Food shortages within Valetta led to extortionate prices for what few supplies were still available; it is recorded that eggs sold for 10 pence each; rats were 1 shilling 8 pence each and rabbits went for 10 shillings. Eventually, after a sixteen-month siege and two years of naval blockade, the French had even run out of horse, cat and dog meat and were now losing 100 men a day to starvation and disease. The frigate Boudeuse was broken up to provide firewood, but on 24 August the frigates Diane and Justice, both with understrength crews, made a desperate break for it. They were quickly spotted and pursued. Diane proved too slow and was soon captured, but Captain Jean Villeneuve’s Justice successfully outran her pursuers and reached Toulon in safety, the only ship to successfully break the blockade. The French garrison was finally forced to surrender on 4 September 1800. The terms of the surrender handed everything over to the British, not the Maltese, whom the French refused to deal with. The handover included two Maltese ships of the line and a frigate which still lay in the harbour.

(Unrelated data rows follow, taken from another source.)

(** Two loads in a row: once a load has completed with a snapshot that
    brought both a description set and a report, the target holds both,
    and a later compatible load keeps them and warns about each. *)
Theorem second_load_keeps_fields d1 d2 ic1 ic2 w h1 c1 ds1 r1 t1 h2 c2 ds2 r2 t2 :
  decode_snapshot d1 = inr (h1, c1, ds1, r1, t1) ->
  py_all (shape_checks h1 c1 ds1 r1 t1) = true ->
  compatible h1 (self w) (config w) = true ->
  ds1 <> PyNone ->
  r1 <> PyNone ->
  (exists v, package_version ds1 = inr v) ->
  decode_snapshot d2 = inr (h2, c2, ds2, r2, t2) ->
  py_all (shape_checks h2 c2 ds2 r2 t2) = true ->
  compatible h2 (self (snd (loads d1 ic1 w))) (config (snd (loads d1 ic1 w))) = true ->
  let w1 := snd (loads d1 ic1 w) in
  let w2 := snd (loads d2 ic2 w1) in
  fst (loads d1 ic1 w) = inr tt
  /\ _description_set (self w1) <> PyNone
  /\ _report (self w1) <> PyNone
  /\ _description_set (self w2) = _description_set (self w1)
  /\ _report (self w2) = _report (self w1)
  /\ exists rest,
       warnings w2 = (warnings w1 ++ [msg_description_set; msg_report] ++ rest)%list.
Proof.
  intros H1 Hs1 Hc1 Hds Hr Hv H2 Hs2 Hc2. cbv zeta.
  destruct (shape_checks_Config _ _ _ _ _ Hs1) as [lc1 ->].
  destruct (shape_checks_Config _ _ _ _ _ Hs2) as [lc2 ->].
  destruct (advisory_of_marked ds1 (or_intror Hv)) as [a1 Ha1].
  pose proof (loads_completes _ ic1 _ _ _ _ _ _ _ H1 Hs1 Hc1 Ha1) as E1.
  assert (Hset : forall (x y : value), y <> PyNone -> is_None (merge_field x y) = false).
  { intros x y Hy. unfold merge_field. destruct x; simpl; try reflexivity.
    destruct y; try reflexivity. congruence. }
  assert (Hnn : forall x : value, is_None x = false -> x <> PyNone)
    by (intros x Hx ->; discriminate).
  assert (Nd : is_None (_description_set (self (snd (loads d1 ic1 w)))) = false)
    by (rewrite E1; simpl; now apply Hset).
  assert (Nr : is_None (_report (self (snd (loads d1 ic1 w)))) = false)
    by (rewrite E1; simpl; now apply Hset).
  split; [now rewrite E1|]. split; [now apply Hnn|]. split; [now apply Hnn|].
  rewrite (loads_compatible _ ic2 _ _ _ _ _ _ H2 Hs2 Hc2).
  destruct (advisory_of ds2) as [e | a2]; simpl;
    unfold merge_field, skip_warning; rewrite Nd, Nr; simpl.
  - repeat split. exists []. reflexivity.
  - repeat split. exists a2. now rewrite <- app_assoc.
Qed.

In an astute and very devious move, just days before the French garrison capitulated Napoleon offered Malta to the Tsar in a clear attempt to cause disunity between the allies, but Britain was to maintain possession of the island. Its strategic position was now clear to both the British government and the Royal Navy. Situated some 60 miles south of Sicily and 200 miles from the North African coast, with an excellent deep water harbour and exceedingly strong defences, the island was in a perfect position to grant a naval power like Britain control of access between the western and eastern Mediterranean. British control of Malta would additionally make the resupply of men and equipment for the French army in Egypt extremely hazardous.

The island was made a free port and the Maltese did well under British rule because of the greatly increased trade. The island immediately became a lynchpin of British policy; it became essential to control this island fortress and it became the headquarters of the British forces in the Mediterranean and would continue as such for the remainder of the war; indeed, it would retain this vital position for the next 160 years.